» **What this task involves**: Look through the records below, and whenever a line contains "rewrite", copy it.

(Saved data entries)
(* ===== verification/Lifecycle.v ===== *)
(** * The two processes from start to exit

    Models the rest of [services/control-plane/src/main.rs] and
    [services/edge-node/src/main.rs]: binding the sockets, [shutdown_signal], and
    serving until the server has shut down gracefully; and the spawned servers of
    [crates/telemetry/src/prometheus_server.rs] and
    [services/edge-node/src/metrics.rs], whose failure to bind is only logged.

    Graceful shutdown is axum's and tonic's and therefore an interface,
    [GracefulServer]: requests are accepted until the signal and not after it,
    and the server returns when the signal has come and no request is open. The
    machine [proc_step] runs a service under it; it is instantiated by the edge
    node's calls and by the control plane with its clients. *)

From S2P Require Import Prelude RustStd RustText Common Config Http CircuitBreaker Scheduler Registry Sandbox ModuleCache AppState.
From S2P Require Import Dispatch Health Handlers Routes ControlPlane Disconnect EdgeNode NodeMain.

(** ** Signals (shutdown_signal) *)
Inductive Signal := SigInt | SigTerm | SigOther.

(** [select!] over the two handlers: done at the first of either. *)
Definition shutdown_signal (received : list Signal) : bool :=
  existsb (fun s => match s with SigInt | SigTerm => true | SigOther => false end) received.

(** ** Graceful shutdown *)
Class GracefulServer := {
  accepts : bool -> bool;
  returns : bool -> nat -> bool;
  accepts_before : accepts false = true;
  accepts_not_after : accepts true = false;
  returns_drained : returns true 0 = true;
  returns_only_drained : forall sg n, returns sg n = true -> sg = true /\ n = 0%nat
}.

Definition simple_server : GracefulServer.
Proof.
  refine {| accepts := negb; returns := fun sg n => sg && (n =? 0)%nat |}; try done.
  intros sg n [-> Hn]%andb_true_iff. split; [done|by apply Nat.eqb_eq].
Defined.

(** A service that works on requests and is given new ones; [open_] counts
    requests that are known to be open. *)
Section process.
Context `{!GracefulServer} {S : Type} (work arrive : S -> S -> Prop) (open_ : S -> nat).

Record Proc := { pstate : S; received : list Signal; exited : bool }.

(** The process runs until [main] returns; [n] is the number of open requests. *)
Inductive proc_step : Proc -> Proc -> Prop :=
| proc_work p s' :
    exited p = false -> work (pstate p) s' ->
    proc_step p {| pstate := s'; received := received p; exited := false |}
| proc_arrive p s' :
    exited p = false -> accepts (shutdown_signal (received p)) = true -> arrive (pstate p) s' ->
    proc_step p {| pstate := s'; received := received p; exited := false |}
| proc_signal p sg :
    exited p = false ->
    proc_step p {| pstate := pstate p; received := sg :: received p; exited := false |}
| proc_exit p n :
    exited p = false -> (open_ (pstate p) <= n)%nat -> returns (shutdown_signal (received p)) n = true ->
    proc_step p {| pstate := pstate p; received := received p; exited := true |}.

Definition running (s : S) : Proc := {| pstate := s; received := []; exited := false |}.

Lemma proc_exited p p' : rtc proc_step p p' -> exited p = true -> p' = p.
Proof. destruct 1 as [|p1 p2 p3 Hs _]; [done|]. intros He. by destruct Hs; congruence. Qed.

Lemma shutdown_signal_cons sg l : shutdown_signal l = true -> shutdown_signal (sg :: l) = true.
Proof. unfold shutdown_signal. simpl. intros ->. by rewrite orb_true_r. Qed.

(** What the process does to the service. *)
Lemma proc_steps_state p p' :
  rtc proc_step p p' -> rtc (fun s s' => work s s' \/ arrive s s') (pstate p) (pstate p').
Proof.
  induction 1 as [|p1 p2 p3 Hs _ IH]; [done|].
  destruct Hs; simpl in IH; [by eapply rtc_l; [left|]|by eapply rtc_l; [right|]|done|done].
Qed.

(** The process exits on a signal, with nothing open. *)
Lemma proc_exit_drained p p' :
  rtc proc_step p p' -> exited p = false -> exited p' = true ->
  open_ (pstate p') = 0%nat /\ shutdown_signal (received p') = true.
Proof.
  induction 1 as [|p1 p2 p3 Hs Hrtc IH]; intros H1' H3'; [congruence|].
  destruct Hs as [p s' He Hw|p s' He Ha Hw|p sg He|p n He Hle Hret]; try (by apply IH).
  apply proc_exited in Hrtc as ->; [|done]. simpl. apply returns_only_drained in Hret as [? ?]. split; [lia|done].
Qed.

(** After the signal the service only works off what it has. *)
Lemma proc_no_arrivals p p' :
  rtc proc_step p p' -> shutdown_signal (received p) = true -> rtc work (pstate p) (pstate p').
Proof.
  induction 1 as [|p1 p2 p3 Hs _ IH]; intros Hsig; [done|].
  destruct Hs as [p s' He Hw|p s' He Ha Hw|p sg He|p n He Hle Hret]; simpl in *.
  - eapply rtc_l; [done|by apply IH].
  - rewrite Hsig, accepts_not_after in Ha. done.
  - apply IH. by apply shutdown_signal_cons.
  - by apply IH.
Qed.

End process.

(** ** Servers that are only best effort *)

(** The router behind the port, if it could be bound; otherwise an error is
    logged and nothing else happens. *)
Definition spawn_server {A} (bind : Z -> result string unit) (port : Z) (router : A) : option A :=
  match bind port with Ok _ => Some router | Err _ => None end.

Definition prometheus_router : list (Route unit) := [{| rt_path := "/metrics"; rt_method := GET; rt_endpoint := tt |}].

Definition spawn_prometheus_server (bind : Z -> result string unit) (port : Z) : option (list (Route unit)) :=
  spawn_server bind port prometheus_router.

(** The synchronisation of the cache gauge it spawns is a step of the node. *)
Definition spawn_metrics_server (bind : Z -> result string unit) (port : Z) : option (list (Route AdminEndpoint)) :=
  spawn_server bind port admin_router.

Inductive MainError := MainStart (e : StartError) | MainConfig (e : ConfigError) | MainBind (err : string).

(** ** The control plane *)
Section control_plane.
Context `{!Base64} `{!Sha2} `{!Tonic} `{!TokioRwLock} `{!GracefulServer}.

(** Steps without and with a new task. *)
Definition cp_work (d d' : DSys) : Prop := dis_step d d' /\ length (ids d') = length (ids d).
Definition cp_arrive (d d' : DSys) : Prop := dis_step d d' /\ length (ids d') = S (length (ids d)).
(** No client goes away. *)
Definition cp_work_staying (d d' : DSys) : Prop := cp_work d d' /\ gone d' = gone d.

(** A POST /tasks request is open while its dispatch is under way. *)
Definition open_request (to : DispatchTask * Owner) : nat :=
  match to.2 with Awaited => if finished to.1 then 0%nat else 1%nat | Spawned => 0%nat end.
Definition cp_open (d : DSys) : nat := sum_list_with open_request (zip (dispatches (core d)) (owners d)).

(** The process [main] serves with: its state, and whether /metrics is up. *)
Definition cp_process (env : RustText.Env) (bind : Z -> result string unit)
    : result MainError (Proc (S := DSys) * option (list (Route unit))) :=
  config ← map_err MainConfig (cp_from_env env);
  let prometheus := spawn_prometheus_server bind (cp_metrics_port config) in
  _ ← map_err MainBind (bind (http_port config));
  Ok (running (dis_init (cp_self_url config) (cp_scheduling_strategy config)), prometheus).

End control_plane.

(** ** The edge node *)
Section edge.
Context `{!Wasmtime} `{!Lru CachedModule} `{!Sha2} `{!TokioSemaphore} `{!GracefulServer}.

Definition node_work (id url : string) (s s' : NodeSys) : Prop :=
  node_step id url s s' /\ length (calls s') = length (calls s).
Definition node_accept (s s' : NodeSys) : Prop :=
  exists req, s' = {| nworld := nworld s; calls := calls s ++ [arrival req] |}.

Definition open_call (t : ExecTask) : nat :=
  match xpc t with XDone _ | XDropped _ => 0%nat | _ => 1%nat end.

(** The process [main] serves with; the admin server may be missing. *)
Definition edge_process (engine : result string unit) (env : RustText.Env) (bind : Z -> result string unit)
    : result MainError (Started * Proc (S := NodeSys) * option (list (Route AdminEndpoint))) :=
  p ← map_err MainStart (edge_main engine env);
  let admin := spawn_metrics_server bind (sd_metrics_port p) in
  _ ← map_err MainBind (bind (sd_grpc_port p));
  Ok (p, running (sd_sys p), admin).

End edge.

(** ** Lemmas *)

Section edge_lemmas.
Context `{!Wasmtime} `{!Lru CachedModule} `{!Sha2} `{!TokioSemaphore} `{!GracefulServer}.
Abbreviation node_proc id url := (proc_step (node_work id url) node_accept (total open_call)).

Lemma node_proc_steps id url p p' :
  rtc (node_proc id url) p p' -> rtc (node_step id url) (pstate p) (pstate p').
Proof.
  intros Hrtc%proc_steps_state. induction Hrtc as [|s1 s2 s3 Hs _ IH]; [done|]. eapply rtc_l; [|done].
  destruct Hs as [[? _]|[req ->]]; [done|]. apply node_arrive.
Qed.

End edge_lemmas.

Section cp_lemmas.
Context `{!Base64} `{!Sha2} `{!Tonic} `{!TokioRwLock} `{!GracefulServer}.
Implicit Types (d : DSys).

Lemma cp_proc_steps p p' :
  rtc (proc_step cp_work cp_arrive cp_open) p p' -> rtc dis_step (pstate p) (pstate p').
Proof.
  intros Hrtc%proc_steps_state. induction Hrtc as [|s1 s2 s3 Hs _ IH]; [done|]. eapply rtc_l; [|done].
  by destruct Hs as [[? _]|[? _]].
Qed.

(** Before the signal every history of the control plane is one of the process. *)
Lemma dis_steps_proc d d' :
  rtc dis_step d d' -> rtc (proc_step cp_work cp_arrive cp_open) (running d) (running d').
Proof.
  induction 1 as [|d1 d2 d3 Hs _ IH]; [done|]. eapply rtc_l; [|exact IH].
  assert (length (ids d2) = length (ids d1) \/ length (ids d2) = S (length (ids d1))) as [Hl|Hl].
  { unfold ids, all_tasks. rewrite !length_fmap, !length_app.
    destruct Hs as [d0 s' Hs Hlen|d0 s' u o Hs Hd|d0 j u Hj Hoj Hf]; simpl.
    - left. lia.
    - right. rewrite Hd, length_app. simpl. lia.
    - left. rewrite length_delete by (by eexists). apply lookup_lt_Some in Hj. lia. }
  - by apply (proc_work _ _ _ (running d1)).
  - apply (proc_arrive _ _ _ (running d1)); [done|apply accepts_before|done].
Qed.

Lemma open_zero d i t :
  cp_open d = 0%nat -> dispatches (core d) !! i = Some t -> owners d !! i = Some Awaited -> finished t = true.
Proof.
  intros Hz Hi Ho. assert (zip (dispatches (core d)) (owners d) !! i = Some (t, Awaited)) as Hzip
    by by apply lookup_zip_Some.
  pose proof (sum_list_with_lookup open_request _ _ _ Hzip) as Hle. unfold cp_open in Hz. unfold open_request in Hle at 1.
  simpl in Hle. destruct (finished t); [done|lia].
Qed.

(** A client that is stuck in the queueing statement and does not leave. *)
Definition waiting_client d : Prop :=
  exists i t, dispatches (core d) !! i = Some t /\ owners d !! i = Some Awaited /\ holds_read_guard t = true.

Lemma waiting_open d : waiting_client d -> (0 < cp_open d)%nat.
Proof.
  intros (i & t & Hi & Ho & Hg). destruct (cp_open d) eqn:Hz; [|lia]. exfalso.
  pose proof (open_zero d i t Hz Hi Ho). unfold holds_read_guard, finished in *. by destruct (at_pc t).
Qed.

Lemma waiting_step d d' :
  dis_step d d' -> gone d' = gone d -> waiting_client d ->
  waiting_client d' /\ app (world (core d')) = app (world (core d)).
Proof.
  intros Hs Hg (i & t & Hi & Ho & Hh). pose proof (readers_pos _ _ _ Hi Hh) as Hr.
  split; [|by apply dis_blocked_step].
  destruct Hs as [d0 s' Hs Hlen|d0 s' u o Hs Hd|d0 j u Hj Hoj Hf].
  - exists i, t. apply blocked_step in Hs as (_ & _ & _ & Hkeep); [|done]. by split_and!; [apply Hkeep|..].
  - exists i, t. apply blocked_step in Hs as (_ & _ & _ & Hkeep); [|done].
    split_and!; [by apply Hkeep|by apply lookup_app_l_Some|done].
  - simpl in Hg. apply (f_equal length) in Hg. simpl in Hg. lia.
Qed.

Lemma submit_keeps_gone d d' : cp_arrive d d' -> gone d' = gone d.
Proof.
  intros [[d0 s' Hs Hlen|d0 s' u o Hs Hd|d0 j u Hj Hoj Hf] Hids]; [done|done|]. exfalso.
  unfold ids, all_tasks in Hids. rewrite !length_fmap, !length_app in Hids. simpl in Hids.
  rewrite length_delete in Hids by (by eexists). apply lookup_lt_Some in Hj. lia.
Qed.

Lemma waiting_steps p p' :
  rtc (proc_step cp_work_staying cp_arrive cp_open) p p' -> waiting_client (pstate p) -> exited p = false ->
  waiting_client (pstate p') /\ exited p' = false /\ app (world (core (pstate p'))) = app (world (core (pstate p))).
Proof.
  induction 1 as [|p1 p2 p3 Hs _ IH]; intros Hw He; [done|].
  destruct Hs as [p s' _ [[Hd _] Hg]|p s' _ _ Ha|p sg _|p n _ Hle Hret]; simpl in *.
  - destruct (waiting_step _ _ Hd Hg Hw) as [Hw' Heq]. destruct IH as (? & ? & ?); [done..|]. split_and!; congruence || done.
  - destruct (waiting_step _ _ (proj1 Ha) (submit_keeps_gone _ _ Ha) Hw) as [Hw' Heq].
    destruct IH as (? & ? & ?); [done..|]. split_and!; congruence || done.
  - by apply IH.
  - apply returns_only_drained in Hret as [_ ->]. apply waiting_open in Hw. lia.
Qed.

End cp_lemmas.

Lemma waiting_demo :
  exists d, rtc (@dis_step toy_base64 toy_sha2 toy_tonic simple_rwlock) (dis_init "u" "round_robin") d /\ waiting_client d.
Proof.
  destruct stuck_client as (d & t & Hd & Hi & Ho & Hg). exists d. split; [done|]. exists 0%nat, t. by rewrite Ho.
Qed.

(** ** Properties *)

(** The metrics port is optional: a control plane starts exactly when its
    configuration is good and the HTTP port can be bound, whatever becomes of the
    metrics port; and an edge node likewise with its gRPC port. *)
Theorem metrics_port_optional `{!Tonic} `{!Wasmtime} `{!Lru CachedModule} `{!TokioSemaphore} env engine bind :
  (is_Some (match cp_process env bind with Ok p => Some p | Err _ => None end) <->
     exists c, cp_from_env env = Ok c /\ bind (http_port c) = Ok tt) /\
  (is_Some (match edge_process engine env bind with Ok p => Some p | Err _ => None end) <->
     exists p, edge_main engine env = Ok p /\ bind (sd_grpc_port p) = Ok tt).
Proof.
  unfold cp_process, edge_process, mbind, result_bind, map_err. split.
  - destruct (cp_from_env env) as [c|]; [|by split; [intros [? ?]|intros (? & ? & _)]].
    destruct (bind (http_port c)) as [[]|] eqn:Hb; (split; [intros [? ?]; try done; eauto|]);
      intros (c' & [= <-] & ?); [eauto|congruence].
  - destruct (edge_main engine env) as [p|]; [|by split; [intros [? ?]|intros (? & ? & _)]].
    destruct (bind (sd_grpc_port p)) as [[]|] eqn:Hb; (split; [intros [? ?]; try done; eauto|]);
      intros (c' & [= <-] & ?); [eauto|congruence].
Qed.

(** What an exited node leaves behind: every call it was given has been answered or
    was dropped by its caller, and all permits are back. Whether a node that was
    told to stop ever gets there depends on its guests: a call whose guest does not
    return stays open, and keeps the process. *)
Theorem node_exit_clean `{!Wasmtime} `{!Lru CachedModule} `{!Sha2} `{!TokioSemaphore} `{!GracefulServer}
    id url n k d p :
  rtc (proc_step (node_work id url) node_accept (total open_call)) (running (init_node id n k d)) p -> exited p = true ->
  Forall (fun t => open_call t = 0%nat) (calls (pstate p)) /\ available_permits (semaphore (nworld (pstate p))) = n.
Proof.
  intros Hrtc He. destruct (proc_exit_drained _ _ _ _ _ Hrtc eq_refl He) as [Hz _].
  apply node_proc_steps, node_reachable_inv in Hrtc as [Hp _ _ _ _ _ _].
  assert (Forall (fun t => open_call t = 0%nat) (calls (pstate p))) as Hall by by apply sum_list_with_zero.
  split; [done|]. assert (total holds_permit (pstate p) = 0%nat); [|lia].
  apply sum_list_with_zero. eapply Forall_impl; [exact Hall|]. intros t Ht.
  unfold open_call, holds_permit in *. by destruct (xpc t).
Qed.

» **Final answer**:
Proof. unfold shutdown_signal. simpl. intros ->. by rewrite orb_true_r. Qed.
  - rewrite Hsig, accepts_not_after in Ha. done.
  { unfold ids, all_tasks. rewrite !length_fmap, !length_app.
    - right. rewrite Hd, length_app. simpl. lia.
    - left. rewrite length_delete by (by eexists). apply lookup_lt_Some in Hj. lia. }
  unfold ids, all_tasks in Hids. rewrite !length_fmap, !length_app in Hids. simpl in Hids.
  rewrite length_delete in Hids by (by eexists). apply lookup_lt_Some in Hj. lia.
  destruct stuck_client as (d & t & Hd & Hi & Ho & Hg). exists d. split; [done|]. exists 0%nat, t. by rewrite Ho.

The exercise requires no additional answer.